Gustavo Machado é dono de uma generosidade ímpar. Ele gosta muito de compartilhar suas experiências, tanto é assim, que em maio do ano passado depois de uma ótima palestra sobre produção de HQs no SESC em Quadrinhos (veja mais aqui) ele ainda deu total atenção para todos que o cercaram, analisando portfólios e dando dicas. Gustavo é ganhador de dois prêmios Abril de Jornalismo, dois prêmios Angelo Agostini e dois troféus Dona Beja de Quadrinhos. Trabalhou para editoras como RGE, Grafipar e Abril e desenha em vários estilos: do infantil ao erótico. Nesta entrevista, Gustavo Machado comenta sobre sua carreira, seu trabalho em títulos como Sítio do Pica-Pau Amarelo e Os Trapalhões, e sua amizade com o Mestre Claudio Seto.

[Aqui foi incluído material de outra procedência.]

(** ** Sanitized values

    The JSON-safe values: [None], [bool], [int], [float], [str], lists of
    JSON-safe values, and dictionaries with distinct [str] keys and JSON-safe
    values. *)

Definition is_str_key (k : key) : bool :=
  match k with
  | KStr _ => true
  | KInt _ => false
  end.

Fixpoint distinct_keys (ks : list key) : bool :=
  match ks with
  | [] => true
  | k :: rest => negb (existsb (key_eqb k) rest) && distinct_keys rest
  end.

Fixpoint json_safe (v : value) : bool :=
  match v with
  | VNone | VBool _ | VInt _ | VFloat _ | VStr _ => true
  | VList xs => forallb json_safe xs
  | VDict items =>
      forallb (fun kv => is_str_key (fst kv) && json_safe (snd kv)) items
      && distinct_keys (map fst items)
  | VBytes _ | VTuple _ | VObj _ _ _ _ _ _ _ => false
  end.

(** ** Induction on values, through the lists and dictionaries they hold *)

Section ValueInduction.

Variable P : value -> Prop.

Hypothesis HNone : P VNone.
Hypothesis HBool : forall b, P (VBool b).
Hypothesis HInt : forall n, P (VInt n).
Hypothesis HFloat : forall f, P (VFloat f).
Hypothesis HStr : forall s, P (VStr s).
Hypothesis HBytes : forall bs, P (VBytes bs).
Hypothesis HDict :
  forall items, Forall (fun kv => P (snd kv)) items -> P (VDict items).
Hypothesis HList : forall xs, Forall P xs -> P (VList xs).
Hypothesis HTuple : forall xs, Forall P xs -> P (VTuple xs).
Hypothesis HObj :
  forall fl tr st a1 a2 a3 a4, P (VObj fl tr st a1 a2 a3 a4).

Fixpoint value_nested_ind (v : value) : P v :=
  match v with
  | VNone => HNone
  | VBool b => HBool b
  | VInt n => HInt n
  | VFloat f => HFloat f
  | VStr s => HStr s
  | VBytes bs => HBytes bs
  | VDict items =>
      HDict items
        ((fix go (l : list (key * value)) : Forall (fun kv => P (snd kv)) l :=
            match l with
            | [] => Forall_nil _
            | kv :: rest =>
                Forall_cons kv (value_nested_ind (snd kv)) (go rest)
            end) items)
  | VList xs =>
      HList xs
        ((fix go (l : list value) : Forall P l :=
            match l with
            | [] => Forall_nil _
            | x :: rest => Forall_cons x (value_nested_ind x) (go rest)
            end) xs)
  | VTuple xs =>
      HTuple xs
        ((fix go (l : list value) : Forall P l :=
            match l with
            | [] => Forall_nil _
            | x :: rest => Forall_cons x (value_nested_ind x) (go rest)
            end) xs)
  | VObj fl tr st a1 a2 a3 a4 => HObj fl tr st a1 a2 a3 a4
  end.

End ValueInduction.

(** ** Hemisphere references, as the statements name them *)

(** A reference that is text ([str], or [bytes] to decode), or missing *)
Definition is_text_or_none (ref : value) : bool :=
  match ref with
  | VStr _ | VBytes _ | VNone => true
  | _ => false
  end.

(** The text of a reference that is a [str], or [bytes] to decode *)
Definition ref_text (B : builtins) (ref : value) : option string :=
  match ref with
  | VStr r => Some r
  | VBytes bs => Some (decode_bytes B bs)
  | _ => None
  end.

(** The reference is text that is not empty and that, uppercased, begins
    with [c]. *)
Definition ref_begins (B : builtins) (c : ascii) (ref : value) : bool :=
  match ref_text B ref with
  | Some r => negb (String.eqb r "") && startswith (str_upper B r) (String c "")
  | None => false
  end.

(** What [upper] does on the ASCII range: a character of the range is
    replaced by its capital, whatever follows it. *)
Definition upper_on_ascii (B : builtins) : Prop :=
  forall c rest,
    (nat_of_ascii c < 128)%nat ->
    str_upper B (String c rest) = String (ascii_capital c) (str_upper B rest).

(** ** The rational reading of an element, as the statements name it

    The element [v] reads as the float [f]: [float(v)] returns [f]; or [v]
    is a pair; or [v] is an object for which [float] raises and which
    exposes a [numerator] and a [denominator] that are true values, or, with
    neither, a [num] and a [den] that are not [None]; in these cases the
    floats [n] and [d] of the two parts, [d] not a zero, have the quotient
    [f]. *)
Inductive rational_value (B : builtins) : value -> F64.float -> Prop :=
| RV_float (v : value) (f : F64.float) :
    py_float B v = Ret f -> rational_value B v f
| RV_pair (v num den : value) (n d : F64.float) :
    seq_items v = Some [num; den] ->
    py_float B num = Ret n -> py_float B den = Ret d ->
    F64.is_zero d = false ->
    rational_value B v (F64.div n d)
| RV_attrs (tr : res bool) (st : res string) (a2 a4 : attr value)
    (num den : value) (n d : F64.float) :
    py_truthy num = Ret true -> py_truthy den = Ret true ->
    py_float B num = Ret n -> py_float B den = Ret d ->
    F64.is_zero d = false ->
    rational_value B
      (VObj Exc tr st (AttrValue num) a2 (AttrValue den) a4) (F64.div n d)
| RV_short_attrs (tr : res bool) (st : res string)
    (num den : value) (n d : F64.float) :
    is_none num = false -> is_none den = false ->
    py_float B num = Ret n -> py_float B den = Ret d ->
    F64.is_zero d = false ->
    rational_value B
      (VObj Exc tr st AttrMissing (AttrValue num) AttrMissing (AttrValue den))
      (F64.div n d).


(** The sharp s, one character of code 223 *)
Definition sharp_s : string := String (ascii_of_nat 223) "".

(** 10.5 and -10.5 are 5910974510923776 / 2^49 and its opposite; 10.51 is
    5916604010457989 / 2^49. *)
Definition f10_5 : F64.float := S754_finite false 5910974510923776 (-49).
Definition fm10_5 : F64.float := S754_finite true 5910974510923776 (-49).
Definition f10_51 : F64.float := S754_finite false 5916604010457989 (-49).
Definition fm10_51 : F64.float := S754_finite true 5916604010457989 (-49).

Como surgiu seu interesse por Quadrinhos?

Desenho desde os meus três anos de idade, mas foi aos oito anos que meu pai me mostrou umas HQs que ele havia desenhado quando tinha 13 anos, numas folhas de papel almaço. Aquilo foi como um clarão na minha mente, percebi que Quadrinhos não era apenas algo que chegava pronto em minhas mãos através dos gibis, eu podia fazer! Daí em diante estava infectado pelo incurável vírus “Gybi Coadrynius”!

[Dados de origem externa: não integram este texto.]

(* ================================================================== *)
(** ** zod schemas, as far as cli.ts uses them *)
(* ================================================================== *)

Notation "x <-? c ;; k" :=
  (match c with Some x => k | None => None end)
  (at level 61, c at next level, right associativity) : js_scope.

Module Zod.

(** A schema is its [safeParse]: the parsed value, or a failure. *)
Definition schema (A : Type) : Type := value -> option A.

Definition string : schema String.string :=
  fun v => match v with JStr s => Some s | _ => None end.

Definition boolean : schema bool :=
  fun v => match v with JBool b => Some b | _ => None end.

(** The refinements of a number schema, in the order they were added;
    both bounds are inclusive. *)
Inductive check : Type :=
| CheckMin (bound : Q)
| CheckMax (bound : Q).

Definition ZodNumber : Type := list check.

Definition number : ZodNumber := [].
Definition min (bound : Q) (z : ZodNumber) : ZodNumber :=
  (z ++ [CheckMin bound])%list.
Definition max (bound : Q) (z : ZodNumber) : ZodNumber :=
  (z ++ [CheckMax bound])%list.

(** A check fails when the input is below the minimum, above the
    maximum. *)
Definition check_ok (n : Js.number) (c : check) : bool :=
  match c with
  | CheckMin bound => negb (num_ltb n (NFin bound))
  | CheckMax bound => negb (num_ltb (NFin bound) n)
  end.

(** [z.number()] accepts a number that is not NaN and passes every
    check. *)
Definition parse_number (z : ZodNumber) : schema Js.number :=
  fun v =>
    match v with
    | JNum NNaN => None
    | JNum n => if forallb (check_ok n) z then Some n else None
    | _ => None
    end.

Fixpoint parse_items {A : Type} (item : schema A) (l : list value)
    : option (list A) :=
  match l with
  | [] => Some []
  | v :: rest =>
      x <-? item v ;;
      xs <-? parse_items item rest ;;
      Some (x :: xs)
  end.

Definition array {A : Type} (item : schema A) : schema (list A) :=
  fun v => match v with JArr l => parse_items item l | _ => None end.

(** [z.enum([...])], each literal paired with the constructor it denotes. *)
Fixpoint enum_lookup {A : Type} (alts : list (String.string * A))
    (s : String.string) : option A :=
  match alts with
  | [] => None
  | (k, a) :: rest => if String.eqb s k then Some a else enum_lookup rest s
  end.

Definition enum {A : Type} (alts : list (String.string * A)) : schema A :=
  fun v => match v with JStr s => enum_lookup alts s | _ => None end.

Definition optional {A : Type} (s : schema A) : schema (option A) :=
  fun v =>
    match v with
    | JUndefined => Some None
    | _ => x <-? s v ;; Some (Some x)
    end.

(** [z.object(shape)]: the input must be an object; each key of the shape
    is parsed from the property of that name, other keys are dropped. *)
Definition object {A : Type} (shape : value -> option A) : schema A :=
  fun v => match v with JObj _ => shape v | _ => None end.

End Zod.

(* ================================================================== *)
(** ** cli.ts *)
(* ================================================================== *)

Record BuildableMCPServer : Type := {
  client : option Client
}.

(** One entry of [server.tool(name, shape, callback)]. *)
Record Tool : Type := {
  name : string;
  Args : Type;
  inputSchema : Zod.schema Args;
  callback : BuildableMCPServer -> Args -> M value
}.

Definition json_stringify (v : value) : M value :=
  fun env w => (Returned (stringify env v), w).

(** [{ content: [{ type: 'text', text }] }]. *)
Definition text_content (text : value) : value :=
  JObj [ ("content",
          JArr [ JObj [ ("type", JStr "text"); ("text", text) ] ]) ].

Definition not_connected : Exn := ExnError "Not connected to Buildable API".

(** A tool registered with the empty shape takes no arguments: its
    callback runs whatever the request carries as arguments, also when
    they are left out. *)
Definition no_args_schema : Zod.schema unit :=
  fun _ => Some tt.

Definition get_project_context : Tool :=
  {| name := "get_project_context";
     inputSchema := no_args_schema;
     callback := fun this _ =>
       match client this with
       | None => throw not_connected
       | Some c =>
           context <- getProjectContext c ;;
           text <- json_stringify context ;;
           ret (text_content text)
       end |}.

(risos) Eu tinha um tio (irmão do meu pai) que desenhava e pelo que lembro muito bem! Ele também colecionava revistas da EBAL... Isso também foi o que me despertou para os Quadrinhos! O quê que você acha que essa influência, além de infectá-lo, lhe proporcionou?

Meu pai não apenas me influenciou, como também incentivou meu interesse pelos Quadrinhos. Junto com minha mãe, foram meus primeiros fãs. O apoio dos dois foi fundamental no processo do meu aprendizado.

Quais revistas em quadrinhos você lia nessa época?

O primeiro gibi que consegui ler foi um Tio Patinhas, quando tinha sete anos. Levei um tempão, mas me senti realizado quando terminei! Curtia Disney, mas nesta época os postos Shell lançaram os Super-Heróis Marvel, que logo começou a sair pela Ebal, aí foi aquela loucura!

Você é autodidata?

Sim, nunca fiz cursei aulas de desenho.

Quais são os quadrinhistas que lhe influenciaram?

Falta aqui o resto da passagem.